## Input records:
(* ===== verification/WorkStealing.v ===== *)
(** Work-stealing task scheduler ([sonder_runtime/domain/work_stealing.py]).

    A deque is a list with the oldest item first.  Items are Python values of a
    type [T]; an item that is the value [None] is [None] of [option T], because
    the code uses [None] as its empty answer.  The dictionary of workers is an
    association list in insertion order, which the search for a victim follows.
    The deque [add_worker] returns is a handle on the one the scheduler keeps; a
    run uses it only through the scheduler's operations. *)
From S2P Require Import Prelude.

Local Open Scope Z_scope.

Section Scheduler.
Context {T : Type}.
Abbreviation item := (option T).

Record StealResult := mk_StealResult {
  sr_item : item;
  sr_source_worker : string;
  sr_stolen : bool
}.

Record WorkerDeque := mk_WorkerDeque {
  wd_worker_id : string;
  wd_deque : list item;
  wd_maxlen : option Z;
  wd_completed : Z;
  wd_stolen_from : Z
}.

Definition WorkerDeque_init (worker_id : string) (max_size : Z) : WorkerDeque :=
  mk_WorkerDeque worker_id [] (if 0 <? max_size then Some max_size else None) 0 0.

Definition set_deque (d : WorkerDeque) (q : list item) : WorkerDeque :=
  mk_WorkerDeque (wd_worker_id d) q (wd_maxlen d) (wd_completed d) (wd_stolen_from d).

Definition push (d : WorkerDeque) (x : item) : WorkerDeque * bool :=
  match wd_maxlen d with
  | Some m => if m <=? zlen (wd_deque d) then (d, false)
              else (set_deque d (wd_deque d ++ [x]), true)
  | None => (set_deque d (wd_deque d ++ [x]), true)
  end.

(** Without the last element of a list, and the element. *)
Definition pop_last {A} (l : list A) : option (list A * A) :=
  match reverse l with [] => None | x :: r => Some (reverse r, x) end.

Definition pop (d : WorkerDeque) : WorkerDeque * item :=
  match pop_last (wd_deque d) with
  | Some (q, x) => (set_deque d q, x)
  | None => (d, None)
  end.

Definition steal (d : WorkerDeque) : WorkerDeque * item :=
  match wd_deque d with
  | x :: q => (mk_WorkerDeque (wd_worker_id d) q (wd_maxlen d) (wd_completed d)
                 (wd_stolen_from d + 1), x)
  | [] => (d, None)
  end.

Definition mark_completed (d : WorkerDeque) : WorkerDeque :=
  mk_WorkerDeque (wd_worker_id d) (wd_deque d) (wd_maxlen d) (wd_completed d + 1)
    (wd_stolen_from d).

Definition dq_size (d : WorkerDeque) : Z := zlen (wd_deque d).
Definition dq_empty (d : WorkerDeque) : bool := dq_size d =? 0.

Record WorkStealingScheduler := mk_Scheduler {
  ws_workers : list (string * WorkerDeque);
  ws_total_submitted : Z;
  ws_total_steals : Z
}.
(* ===== verification/AdaptiveConcurrency.v ===== *)
(** [domain/adaptive_concurrency.py]: which lanes may run together, and how many.

    [Module Lanes] is the ownership half: path normalisation, [LaneClaim], the
    conflict test, [conflict_graph] and [admissible_lanes].  [Module Cap] is the
    adaptive cap: the policy and its validation, [observe] with the pressure
    hysteresis, the storm and churn evidence and the recovery streak.  Sets of
    lanes are [gset string], the graph is a [gmap]; thresholds and memory
    fractions are Python numbers. *)
From S2P Require Import Prelude PyFloat PyText.
From Stdlib Require Import Ascii.

Local Open Scope Z_scope.

Module Lanes.

Inductive LaneAccess := READ | WRITE.
#[export] Instance LaneAccess_eq_dec : EqDecision LaneAccess.
Proof. solve_decision. Defined.

Definition LaneAccess_of (s : string) : option LaneAccess :=
  if String.eqb s "read" then Some READ
  else if String.eqb s "write" then Some WRITE
  else None.

(** A claim as the validated constructor leaves it; [paths] is a set. *)
Record LaneClaim := MkLaneClaim {
  lane_id : string;
  paths : list string;
  access : LaneAccess
}.

(** [(absolute, parts)] of a claimed path. *)
Definition _path_parts (path : pyval) : res (bool * list string) :=
  match py_str path with
  | None => throw ValueError "claimed paths must be strings"
  | Some p =>
      let text := casefold (strip (replace_char "\" "/" p)) in
      _ ← require (negb (String.eqb text "")) ValueError "claimed paths must be non-empty";
      let absolute :=
        String.prefix "/" text
        || match utf8_decode text with
           | c0 :: c1 :: _ => (c1 =? 58) && is_alpha_point c0
           | _ => false
           end in
      let parts := List.filter (λ w, negb (mem w [""; "."; "/"])) (posix_parts text) in
      _ ← require (negb (mem ".." parts)) ValueError
            "claimed paths must not escape the scope root";
      Ok (absolute, parts)
  end.

Definition _normalize_path (path : pyval) : res string :=
  ap ← _path_parts path;
  _ ← require (negb ap.1) ValueError "claimed paths must be anchored to the scope root";
  Ok (join_text "/" ap.2).

(** [anchor_claim_path(path, root)] *)
Definition anchor_claim_path (path root : pyval) : res string :=
  ap ← _path_parts path;
  if negb ap.1 then Ok (join_text "/" ap.2)
  else
    _ ← check_str (λ r, negb (is_blank r)) ValueError
          "an absolute claim needs a scope root to anchor to" root;
    rp ← _path_parts root;
    _ ← require rp.1 ValueError "the scope root must be absolute";
    _ ← require (bool_decide (take (length rp.2) ap.2 = rp.2)) ValueError
          "claimed path lies outside the scope root";
    Ok (join_text "/" (drop (length rp.2) ap.2)).

(** The constructor with its [__post_init__]; [claimed] is the iteration order of
    the set of paths it is given. *)
Definition LaneClaim_init (id : pyval) (claimed : list pyval) (acc : pyval) : res LaneClaim :=
  id' ← check_str (λ s, negb (is_blank s)) ValueError "lane_id is required" id;
  acc' ← check_member "LaneAccess" LaneAccess_of ValueError "access must be a LaneAccess" acc;
  ps ← mapM_res _normalize_path claimed;
  Ok (MkLaneClaim id' (fromkeys ps) acc').

Definition path_tuple (p : string) : list string :=
  if String.eqb p "" then [] else split_text "/" p.

Definition _paths_overlap (left right : string) : bool :=
  let left_parts := path_tuple left in
  let right_parts := path_tuple right in
  let shorter := Nat.min (length left_parts) (length right_parts) in
  bool_decide (take shorter left_parts = take shorter right_parts).

Definition claims_conflict (left right : LaneClaim) : bool :=
  if String.eqb (lane_id left) (lane_id right) then false
  else if bool_decide (access left = READ) && bool_decide (access right = READ) then false
  else existsb (λ a, existsb (λ b, _paths_overlap a b) (paths right)) (paths left).

(** [graph[a].add(b)] *)
Definition add_peer (a b : string) (g : gmap string (gset string)) : gmap string (gset string) := alter (λ s, {[b]} ∪ s) a g.

Definition link_lane (left : LaneClaim) (g : gmap string (gset string)) (right : LaneClaim) : gmap string (gset string) :=
  if claims_conflict left right
  then add_peer (lane_id right) (lane_id left) (add_peer (lane_id left) (lane_id right) g)
  else g.

Fixpoint link_lanes (claims : list LaneClaim) (g : gmap string (gset string)) : gmap string (gset string) :=
  match claims with
  | [] => g
  | claim :: rest => link_lanes rest (foldl (link_lane claim) g rest)
  end.

Definition conflict_graph (claims : list LaneClaim) : res (gmap string (gset string)) :=
  let ids := lane_id <$> claims in
  _ ← require (no_dups ids) ValueError "lane ids must be unique";
  Ok (link_lanes claims (list_to_map ((λ i, (i, ∅)) <$> ids))).

Definition coupled_lane_count (g : gmap string (gset string)) : Z :=
  Z.of_nat (size (filter (λ kv : string * gset string, kv.2 ≠ ∅) g)).

(** [any(peer in occupied for peer in graph.get(lane_id, ()))] *)
Definition blocked (g : gmap string (gset string)) (occupied : gset string) (lane : string) : bool :=
  existsb (λ peer, bool_decide (peer ∈ occupied)) (elements (default ∅ (g !! lane))).

Fixpoint admit_loop (g : gmap string (gset string)) (cap : Z) (pending : list string) (occupied : gset string)
  : list string :=
  match pending with
  | [] => []
  | lane :: rest =>
      if cap <=? Z.of_nat (size occupied) then []
      else if bool_decide (lane ∈ occupied) then admit_loop g cap rest occupied
      else if blocked g occupied lane then admit_loop g cap rest occupied
      else lane :: admit_loop g cap rest ({[lane]} ∪ occupied)
  end.
(* ===== verification/CancellationTree.v ===== *)
(** [domain/cancellation_tree.py]: cancellation scopes and quiescence.

    Nodes are shared mutable objects: the store is the list of node objects in the
    order they were created, a node is known by its position, and children and
    parents are positions.  The methods are functions on the store; recursion over
    the tree takes the number of nodes as fuel, which is enough because a child is
    always newer than its parent.  [Module Sections] runs the critical sections of
    [cancel] and [_add_child] one by one, in any interleaving of the threads. *)
From S2P Require Import Prelude PyFloat.

Local Open Scope Z_scope.

Inductive CancellationStatus := ACTIVE | CANCEL_REQUESTED | QUIESCENT.
#[export] Instance CancellationStatus_eq_dec : EqDecision CancellationStatus.
Proof. solve_decision. Defined.

(** The fields of [CancellationNode]; [_children] is a dict in insertion order. *)
Record node := MkNode {
  node_id : string;
  _parent : option nat;
  _children : list (string * nat);
  _active_leases : Z;
  _status : CancellationStatus;
  _reason : option string;
  _cancel_event : bool
}.

Record CancellationSnapshot := MkSnapshot {
  snap_node_id : string;
  snap_status : CancellationStatus;
  snap_reason : option string;
  snap_active_leases : Z
}.

(** A lease object: its node and whether it was released. *)
Record lease := MkLease { _node : nat; _released : bool }.

Record heap := MkHeap { nodes : list node; leases : list lease }.

Definition set_children (l : list (string * nat)) (x : node) : node :=
  MkNode (node_id x) (_parent x) l (_active_leases x) (_status x) (_reason x) (_cancel_event x).
Definition set_leases (k : Z) (x : node) : node :=
  MkNode (node_id x) (_parent x) (_children x) k (_status x) (_reason x) (_cancel_event x).
Definition set_status (s : CancellationStatus) (x : node) : node :=
  MkNode (node_id x) (_parent x) (_children x) (_active_leases x) s (_reason x) (_cancel_event x).
Definition mark_cancelled (r : string) (x : node) : node :=
  MkNode (node_id x) (_parent x) (_children x) (_active_leases x) CANCEL_REQUESTED (Some r) true.

(** [tuple(self._children.values())] *)
Definition child_nodes (x : node) : list nat := (_children x).*2.
(* ===== verification/ResourceLeases.v ===== *)
(** [domain/resource_leases.py] and [adapters/resource_leases.py]: leases on ports, dev
    servers, browser tabs, temporary databases and the desktop.

    The database is a map from the primary key (kind, key) to the stored lease; every
    operation is one [BEGIN IMMEDIATE] transaction on it and returns the database it
    commits together with its result.  What an operation observes of the machine (the
    process probe, bind tests, the file system, the clock and the random token) is the
    record [world]; the checks registered for a kind belong to the registry. *)
From S2P Require Import Prelude PyFloat PyText.
From Stdlib Require Import Ascii.

Local Open Scope Z_scope.

Definition KIND_PORT := "port".
Definition KIND_DESKTOP_SESSION := "desktop_session".
Definition RESOURCE_LEASE_BUSY := "RESOURCE_LEASE_BUSY".
Definition RESOURCE_LEASE_NOT_OWNER := "RESOURCE_LEASE_NOT_OWNER".
Definition RESOURCE_LEASE_EXHAUSTED := "RESOURCE_LEASE_EXHAUSTED".
Definition RESOURCE_LEASE_NOT_FOUND := "RESOURCE_LEASE_NOT_FOUND".
Definition MIN_TTL_SECONDS : spec_float := f64_of_Z 1.
Definition MAX_TTL_SECONDS : spec_float := f64_of_Z 604800.
Definition MAX_METADATA_ENTRIES : Z := 16.
Definition MAX_TEXT : Z := 256.

(** The error class of a lease code. *)
Definition lease_error (code : string) : exn_class :=
  if String.eqb code RESOURCE_LEASE_BUSY || String.eqb code RESOURCE_LEASE_EXHAUSTED
  then Conflict code
  else if String.eqb code RESOURCE_LEASE_NOT_OWNER then Forbidden code
  else if String.eqb code RESOURCE_LEASE_NOT_FOUND then NotFound code
  else InvalidInput.

(** ** Validation *)

(** [a-z] followed by up to 39 of [a-z0-9_]. *)
Definition is_snake (s : string) : bool :=
  match s with
  | EmptyString => false
  | String c s' =>
      ascii_between 97 122 c
      && str_forallb (λ a, ascii_between 97 122 a || ascii_between 48 57 a || Ascii.eqb a "_") s'
      && (String.length s' <=? 39)%nat
  end.

(** [s] without a final newline, if it has one. *)
Fixpoint drop_final_newline (s : string) : string :=
  match s with
  | EmptyString => ""
  | String c EmptyString => if (N_of_ascii c =? 10)%N then "" else s
  | String c s' => String c (drop_final_newline s')
  end.

(** [_KIND_RE.match(s)]: [$] also matches before a final newline. *)
Definition kind_matches (s : string) : bool := is_snake s || is_snake (drop_final_newline s).

Definition validate_kind (kind : pyval) : res string :=
  check_str kind_matches InvalidInput "resource kind must be a short lower_snake_case name" kind.

Definition validate_text (name : string) (value : pyval) : res string :=
  check_str (λ s, negb (is_blank s) && free_of "000" s && (py_len s <=? MAX_TEXT))
    InvalidInput (name +:+ " must be a non-empty bounded string") value.

(** [float(v)] of a number that is not a [bool]. *)
Definition as_float (v : pyval) : option (res spec_float) :=
  match v with
  | PInt z => Some (let f := f64_of_Z z in
                    if f64_finite f then Ok f else throw OverflowError "int too large to convert to float")
  | PFloat f => Some (Ok f)
  | _ => None
  end.

Definition validate_ttl (v : pyval) : res spec_float :=
  match as_float v with
  | None => throw InvalidInput "ttl_seconds must be a number"
  | Some m =>
      ttl ← m;
      _ ← require (f64_leb MIN_TTL_SECONDS ttl && f64_leb ttl MAX_TTL_SECONDS) InvalidInput
            "ttl_seconds must be between 1 and 604800";
      Ok ttl
  end.

Definition clean_entry (kv : pyval * pyval) : res (string * pyval) :=
  name ← validate_text "metadata key" kv.1;
  match kv.2 with
  | PBool _ | PNone | PInt _ | PFloat _ => Ok (name, kv.2)
  | v => match py_str v with
         | Some s => _ ← require ((py_len s <=? 1024) && free_of "000" s) InvalidInput
                           "metadata values must be scalars";
                     Ok (name, PStr s)
         | None => throw InvalidInput "metadata values must be scalars"
         end
  end.

Definition validate_metadata (v : pyval) : res (list (string * pyval)) :=
  match v with
  | PNone => Ok []
  | PDict d =>
      _ ← require (zlen d <=? MAX_METADATA_ENTRIES) InvalidInput "metadata must be a small mapping";
      mapM_res clean_entry d
  | _ => throw InvalidInput "metadata must be a small mapping"
  end.

(** [validate_port_range] on two integers. *)
Definition validate_port_range (r : Z * Z) : res (Z * Z) :=
  _ ← require ((1024 <=? r.1) && (r.1 <=? r.2) && (r.2 <=? 65535)) InvalidInput
        "port range must lie inside 1024-65535 and be ordered";
  Ok r.

(** [s.isascii() and s.isdigit()] *)
Definition is_decimal (s : string) : bool :=
  negb (String.eqb s "") && str_forallb (ascii_between 48 57) s.

(** [int(s)] of such a text. *)
Fixpoint decimal_acc (acc : Z) (s : string) : Z :=
  match s with
  | EmptyString => acc
  | String c s' => decimal_acc (acc * 10 + (Z.of_N (N_of_ascii c) - 48)) s'
  end.
Definition int_of (s : string) : Z := decimal_acc 0 s.

(** ** Leases *)

Record ResourceLease := MkLease {
  lease_id : string;
  kind : string;
  key : string;
  owner_id : string;
  acquired_at : spec_float;
  expires_at : spec_float;
  ttl_seconds : spec_float;
  owner_pid : option Z;
  owner_identity : option string;
  heartbeat_at : spec_float;
  metadata : list (string * pyval)
}.

Definition resource (l : ResourceLease) : string := kind l +:+ ":" +:+ key l.

Definition expired (l : ResourceLease) (now : spec_float) : bool := f64_leb (expires_at l) now.

Definition is_zero (f : spec_float) : bool := match f with S754_zero _ => true | _ => false end.

(** [from_record] of the decoded JSON of a record: an empty identity reads as none and a
    zero heartbeat as the acquisition time; the other fields read as they were written. *)
Definition from_record (r : ResourceLease) : ResourceLease :=
  MkLease (lease_id r) (kind r) (key r) (owner_id r) (acquired_at r) (expires_at r)
    (ttl_seconds r) (owner_pid r)
    (match owner_identity r with Some s => if String.eqb s "" then None else Some s | None => None end)
    (if is_zero (heartbeat_at r) then acquired_at r else heartbeat_at r)
    (metadata r).

Record ReclaimDecision := MkReclaim { reclaim : bool; reason : string }.

Definition reclaim_decision (owner_dead ttl_expired cleanup_evidence : bool) : ReclaimDecision :=
  let cause := if owner_dead then "owner is dead" else "TTL expired" in
  if negb (owner_dead || ttl_expired)
  then MkReclaim false "held by a live owner inside its TTL"
  else if negb cleanup_evidence
  then MkReclaim false (cause +:+ ", but nothing proves the resource was cleaned up")
  else MkReclaim true (cause +:+ " and the resource is proven released").

(** ** The registry *)

(** What one operation observes: whether the probe proves a process dead, bind tests,
    existence of paths, the clock when a held lease is checked and when a lease is
    granted, and the token of a new lease. *)
Record world := MkWorld {
  proven_dead : Z → pyval → bool;
  port_free : Z → bool;
  path_exists : string → bool;
  check_clock : ResourceLease → spec_float;
  grant_clock : spec_float;
  token : string
}.

Definition CleanupEvidence : Type := ResourceLease → res bool.

Record registry := MkRegistry {
  _port_range : Z * Z;
  _evidence : gmap string CleanupEvidence
}.

Definition registry_init (port_range : Z * Z) (evidence : gmap string CleanupEvidence)
  : res registry :=
  r ← validate_port_range port_range; Ok (MkRegistry r evidence).

Definition register_evidence (k : pyval) (check : CleanupEvidence) (g : registry) : res registry :=
  k' ← validate_kind k; Ok (MkRegistry (_port_range g) (<[k' := check]> (_evidence g))).

Definition _row (db : gmap (string * string) ResourceLease) (k key : string) : option ResourceLease :=
  from_record <$> db !! (k, key).

Definition _put (l : ResourceLease) (db : gmap (string * string) ResourceLease)
  : gmap (string * string) ResourceLease := <[(kind l, key l) := l]> db.

Definition _delete (l : ResourceLease) (db : gmap (string * string) ResourceLease)
  : gmap (string * string) ResourceLease :=
  match db !! (kind l, key l) with
  | Some r => if String.eqb (lease_id r) (lease_id l) then delete (kind l, key l) db else db
  | None => db
  end.

Definition _owner_dead (w : world) (l : ResourceLease) : bool :=
  match owner_pid l with
  | Some pid => proven_dead w pid (match owner_identity l with Some s => PStr s | None => PNone end)
  | None => false
  end.

Fixpoint meta_get (name : string) (m : list (string * pyval)) : pyval :=
  match m with
  | [] => PNone
  | (k, v) :: m' => if String.eqb k name then v else meta_get name m'
  end.

(** [meta.get("pid_identity") or None], as the probe receives it. *)
Definition pid_identity (m : list (string * pyval)) : pyval :=
  let v := meta_get "pid_identity" m in if py_truthy v then v else PNone.

(** The positive proofs the built-in checks collect. *)
Definition proofs (w : world) (l : ResourceLease) : list bool :=
  (if String.eqb (kind l) KIND_PORT && is_decimal (key l) then [port_free w (int_of (key l))] else [])
  ++ match meta_get "pid" (metadata l) with
     | PInt pid => [proven_dead w pid (pid_identity (metadata l))] | _ => [] end
  ++ match meta_get "port" (metadata l) with PInt port => [port_free w port] | _ => [] end
  ++ match meta_get "path" (metadata l) with
     | PStr path => if String.eqb path "" then [] else [negb (path_exists w path)] | _ => [] end.

Definition cleanup_evidence (g : registry) (w : world) (l : ResourceLease) : bool :=
  match _evidence g !! kind l with
  | Some check => match check l with Ok b => b | Err _ => false end
  | None =>
      match proofs w l with
      | [] => String.eqb (kind l) KIND_DESKTOP_SESSION && _owner_dead w l
      | ps => forallb id ps
      end
  end.

Definition _try_reclaim (g : registry) (w : world) (held : ResourceLease)
    (db : gmap (string * string) ResourceLease)
  : gmap (string * string) ResourceLease * (bool * string) :=
  let owner_dead := _owner_dead w held in
  let ttl_expired := expired held (check_clock w held) in
  let d := reclaim_decision owner_dead ttl_expired
             ((owner_dead || ttl_expired) && cleanup_evidence g w held) in
  (if reclaim d then _delete held db else db, (reclaim d, reason d)).

Definition _new_lease (w : world) (k key owner : string) (ttl : spec_float) (pid : option Z)
    (identity : option string) (meta : list (string * pyval)) : ResourceLease :=
  let now := grant_clock w in
  MkLease ("rl-" +:+ token w) k key owner now (f64_add now ttl) ttl pid identity now meta.

Definition _renewed (held : ResourceLease) (ttl : option spec_float)
    (meta : option (list (string * pyval))) (now : spec_float) : ResourceLease :=
  let ttl' := default (ttl_seconds held) ttl in
  from_record
    (MkLease (lease_id held) (kind held) (key held) (owner_id held) (acquired_at held)
       (f64_add now ttl') ttl' (owner_pid held) (owner_identity held) now
       (default (metadata held) meta)).

Definition _port_key (key : string) : res Z :=
  _ ← require (is_decimal key) (lease_error "INVALID_INPUT") "a port lease key is the port number";
  Ok (int_of key).

Definition _normal_key (k key : pyval) : res (string * string) :=
  k' ← validate_kind k;
  key' ← validate_text "key" key;
  Ok (k', if String.eqb k' KIND_PORT && is_decimal key' then pretty (int_of key') else key').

## What needs to be done:
Please copy, exactly as written, every line in the listing above from the line with "Definition pop (d" up to and including the line with "q => (mk_WorkerDeque".

## Answer to this exercise:
Definition pop (d : WorkerDeque) : WorkerDeque * item :=
  match pop_last (wd_deque d) with
  | Some (q, x) => (set_deque d q, x)
  | None => (d, None)
  end.

Definition steal (d : WorkerDeque) : WorkerDeque * item :=
  match wd_deque d with
  | x :: q => (mk_WorkerDeque (wd_worker_id d) q (wd_maxlen d) (wd_completed d)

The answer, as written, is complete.